Abstract
Purpose
To evaluate posterior and anterior segment safety of an intracameral injection of levofloxacin 0.5% ophthalmic solution as prophylaxis for patients undergoing cataract extraction and intraocular lens implantation.
Setting
This study was conducted at Manila Doctors Hospital, Ermita, Manila, Philippines.
Design
This was a prospective interventional study.
Methods
Eyes undergoing standard phacoemulsification cataract surgery with intraocular lens implantation were treated with intracameral levofloxacin 0.5% at the conclusion of surgery. Safety parameters, including best-corrected visual acuity (BCVA), endothelial cell counts, anterior chamber cells and flare, and central foveal thickness, were evaluated preoperatively and at 1 day and 1 week postoperatively.
Results
A total of 50 eyes of 50 patients were included in the analysis. At 1 week postoperatively, all eyes demonstrated BCVA of 20/30 or better and 19 eyes (38%) achieved BCVA of 20/20 or better. On the first postoperative day, no corneal edema was observed, and trace to +2 cells and flare in the anterior chamber were noted in all eyes. After 1 week, all eyes had a quiet anterior chamber and endothelial cell counts decreased by an average of 225 cells/mm2, which was marginally significant (p=0.0525) when compared to other time points. Optical coherence tomography results showed no statistically significant differences between central foveal thickness measurements before and after surgery. There were also no statistically significant differences in preoperative and postoperative pachymetry. No study-related adverse events occurred.
Conclusion
There were no safety concerns associated with intracameral injection of levofloxacin 0.5%, prophylactically, following cataract surgery.

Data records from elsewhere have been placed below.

Lemma deliver_all_session (effs : list MarketDataStream.Effect) (w : World) :
  same_session w (deliver_all effs w).
Proof.
  unfold deliver_all. revert w.
  induction effs as [|eff effs IH]; intros w; simpl; [split; reflexivity|].
  destruct (IH (deliver eff w)) as (A & B).
  assert (D : same_session w (deliver eff w)).
  { unfold deliver. destruct eff as [[| |]|tm]; try (split; reflexivity).
    destruct (listening w); [apply stopSession_session | split; reflexivity]. }
  destruct D as (D1 & D2). split; congruence.
Qed.

Lemma on_feed_session
    (method : MarketDataStream.t -> MarketDataStream.t * list MarketDataStream.Effect)
    (w : World) :
  same_session w (on_feed method w).
Proof.
  unfold on_feed. destruct (method _) as [feed effs].
  match goal with
  | |- same_session _ (deliver_all ?e ?x) =>
      destruct (deliver_all_session e x) as (A & B)
  end.
  split; [rewrite A | rewrite B]; reflexivity.
Qed.

Lemma recordOutcome_change (tr : TradeResult) (a : Analysis) (f : Faults)
    (w : World) :
  session_change (negb (fail_commit f)) w (snd (recordOutcome tr a f w)).
Proof.
  unfold recordOutcome, withTransaction, recordTrade.
  destruct (session (mgr w)) as [s|] eqn:Hs.
  2:{ unfold updateSessionStats. rewrite Hs.
      destruct (fail_commit f); apply sc_same; reflexivity. }
  destruct (fail_create f); [apply sc_same; reflexivity|].
  unfold updateSessionStats. cbn [set_db mgr db session_doc]. rewrite Hs.
  destruct (fail_update f); [apply sc_same; reflexivity|].
  destruct (session_doc (db w)) as [d|] eqn:Hd.
  2:{ destruct (fail_commit f); apply sc_same; cbn; auto. }
  destruct (fail_save f); [apply sc_same; reflexivity|].
  match goal with
  | |- context [checkRiskLimits ?x] =>
      remember x as wx eqn:Ewx;
      destruct (checkRiskLimits_session wx) as (A & B)
  end.
  apply (sc_settled _ _ _ tr s d); try assumption.
  - destruct (fail_commit f); cbn [snd set_db with_mgr mgr session
      set_lastTradeFailed]; rewrite A, Ewx; reflexivity.
  - destruct (fail_commit f);
      cbn [snd set_db with_mgr mgr db session set_lastTradeFailed negb].
    + right. split; [reflexivity | exact Hd].
    + left. rewrite B, Ewx. reflexivity.
Qed.

Lemma stopSession_resume_change (c : bool) (reason : string) (now : Z)
    (th : bool) (w : World) :
  session_change c w (stopSession_resume reason now th w).
Proof.
  unfold stopSession_resume. cbn.
  destruct (session (mgr w)) as [s|] eqn:Hs;
    [|apply sc_same; cbn; auto].
  destruct th; [apply sc_same; cbn; auto|].
  destruct (session_doc (db w)) as [d|] eqn:Hd;
    [|apply sc_same; cbn; auto].
  apply (sc_closed _ _ _ reason now s d); auto.
Qed.

Lemma startSession_change (th : bool) (w : World) :
  session_change (negb th) w (startSession th w).
Proof.
  unfold startSession.
  destruct (isActive (mgr w)); [apply sc_same; reflexivity|].
  destruct th.
  - apply sc_started; cbn; auto.
  - unfold connectMarketData.
    match goal with
    | |- session_change _ _ (with_mgr _ (on_feed ?m ?x)) =>
        remember x as wx eqn:Ewx;
        destruct (on_feed_session m wx) as (A & B)
    end.
    apply sc_started; cbn [with_mgr mgr db session set_isActive].
    + rewrite A, Ewx. reflexivity.
    + left. rewrite B, Ewx. reflexivity.
Qed.

Lemma step_change (ev : Event) (w : World) :
  session_change (commits ev) w (step ev w).
Proof.
  destruct ev as [th|tick a now|code random|i|i venue f|reason|i now th];
    cbn [step commits].
  - apply startSession_change.
  - destruct (listening w && isActive (mgr w)); [|apply sc_same; reflexivity].
    unfold handleTick.
    destruct (isActive (mgr w)); [|apply sc_same; reflexivity].
    destruct (session (mgr w)); [|apply sc_same; reflexivity].
    destruct a as [an|]; [|apply sc_same; reflexivity].
    unfold processTradeQueue.
    match goal with
    | |- session_change _ _ (dispatch ?q ?x) =>
        destruct (dispatch_session q x) as (A & B)
    end.
    apply sc_same; [rewrite A | rewrite B]; reflexivity.
  - apply same_session_change, on_feed_session.
  - destruct (nth_error (timers w) i) as [[d|d]|];
      [| |apply sc_same; reflexivity];
      match goal with
      | |- session_change _ _ (on_feed ?m ?x) =>
          destruct (on_feed_session m x) as (A & B)
      end;
      (apply sc_same; [rewrite A | rewrite B]; reflexivity).
  - destruct (nth_error (inFlight w) i) as [e|]; [|apply sc_same; reflexivity].
    unfold settle.
    eapply session_change_then_same; [|apply job_finally_session].
    unfold executeTrade_resume.
    destruct e as [|p a]; [apply sc_same; reflexivity|].
    destruct venue as [tr|]; [|apply sc_same; reflexivity].
    pose proof (recordOutcome_change tr a f
                  (set_inFlight (remove_nth i (inFlight w)) w)) as H.
    destruct H as [H1 H2 | tr' s d H1 H2 H3 H4 | r now s d H1 H2 H3 H4 | H1 H2].
    + apply sc_same; assumption.
    + apply (sc_settled _ _ _ tr' s d); assumption.
    + apply (sc_closed _ _ _ r now s d); assumption.
    + apply sc_started; assumption.
  - apply same_session_change, stopSession_session.
  - destruct (nth_error (stopping w) i) as [reason|];
      [|apply sc_same; reflexivity].
    pose proof (stopSession_resume_change true reason now th
                  (set_stopping (remove_nth i (stopping w)) w)) as H.
    destruct H as [H1 H2 | tr' s d H1 H2 H3 H4 | r n s d H1 H2 H3 H4 | H1 H2].
    + apply sc_same; assumption.
    + apply (sc_settled _ _ _ tr' s d); assumption.
    + apply (sc_closed _ _ _ r n s d); assumption.
    + apply sc_started; assumption.
Qed.

Lemma settled_session_ok (tr : TradeResult) (s d : TradingSession) :
  counters_ok d -> counters_ok (settled_session tr s d).
Proof.
  unfold counters_ok, settled_session. cbn.
  destruct (result tr =? "win")%string; lia.
Qed.

Lemma step_counters_ok (ev : Event) (w : World) :
  (forall s, session (mgr w) = Some s -> counters_ok s) ->
  (forall d, session_doc (db w) = Some d -> counters_ok d) ->
  (forall s, session (mgr (step ev w)) = Some s -> counters_ok s)
  /\ (forall d, session_doc (db (step ev w)) = Some d -> counters_ok d).
Proof.
  intros Hs Hd.
  destruct (step_change ev w)
    as [H1 H2 | tr s d H1 H2 H3 H4 | r now s d H1 H2 H3 H4 | H1 H2].
  - rewrite H1, H2. split; assumption.
  - pose proof (settled_session_ok tr s d (Hd d H2)) as K. split.
    + intros u Hu. rewrite H3 in Hu. injection Hu as <-. exact K.
    + intros u Hu. destruct H4 as [H4 | (_ & H4)]; rewrite H4 in Hu;
        injection Hu as <-; [exact K | exact (Hd d H2)].
  - assert (K : counters_ok (closed_session r now s d)) by exact (Hd d H2).
    split; intros u Hu; rewrite ?H3, ?H4 in Hu; injection Hu as <-; exact K.
  - assert (K : counters_ok (new_session (config (mgr w))))
      by (unfold counters_ok; cbn; lia).
    split.
    + intros u Hu. rewrite H1 in Hu. injection Hu as <-. exact K.
    + intros u Hu. destruct H2 as [H2 | (_ & H2)]; rewrite H2 in Hu.
      * injection Hu as <-. exact K.
      * exact (Hd u Hu).
Qed.

Lemma run_counters_ok (evs : list Event) (w : World) :
  (forall s, session (mgr w) = Some s -> counters_ok s) ->
  (forall d, session_doc (db w) = Some d -> counters_ok d) ->
  (forall s, session (mgr (run evs w)) = Some s -> counters_ok s)
  /\ (forall d, session_doc (db (run evs w)) = Some d -> counters_ok d).
Proof.
  revert w. induction evs as [|ev evs IH]; intros w Hs Hd; cbn [run fold_left].
  - split; assumption.
  - destruct (step_counters_ok ev w Hs Hd) as (A & B). exact (IH _ A B).
Qed.

(** X5.  In every world reached from a new manager with an empty store,
    the session handle and the stored session document have
    [winning_trades <= total_trades]. *)
Theorem winning_trades_at_most_total :
  forall (cfg : Config) (feed : MarketDataStream.t) (trades : list Trade)
         (evs : list Event),
    let w := run evs (boot cfg feed (mkDB None trades)) in
    (forall s, session (mgr w) = Some s ->
               (winning_trades s <= total_trades s)%nat)
    /\ (forall d, session_doc (db w) = Some d ->
                  (winning_trades d <= total_trades d)%nat).
Proof.
  intros cfg feed trades evs. cbv zeta.
  apply run_counters_ok; cbn; discriminate.
Qed.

Further study is required to demonstrate effectiveness in endophthalmitis prevention.
Acknowledgments
We are thankful for the financial support provided by Santen Pharmaceutical Co., Ltd., for 0.5% levofloxacin commercial preparation and fees for diagnostic examinations, including biometry, pachymetry, specular microscopy, and OCT.
Disclosure
The authors have no proprietary interest in the materials used in this study and report no conflicts of interest in this work.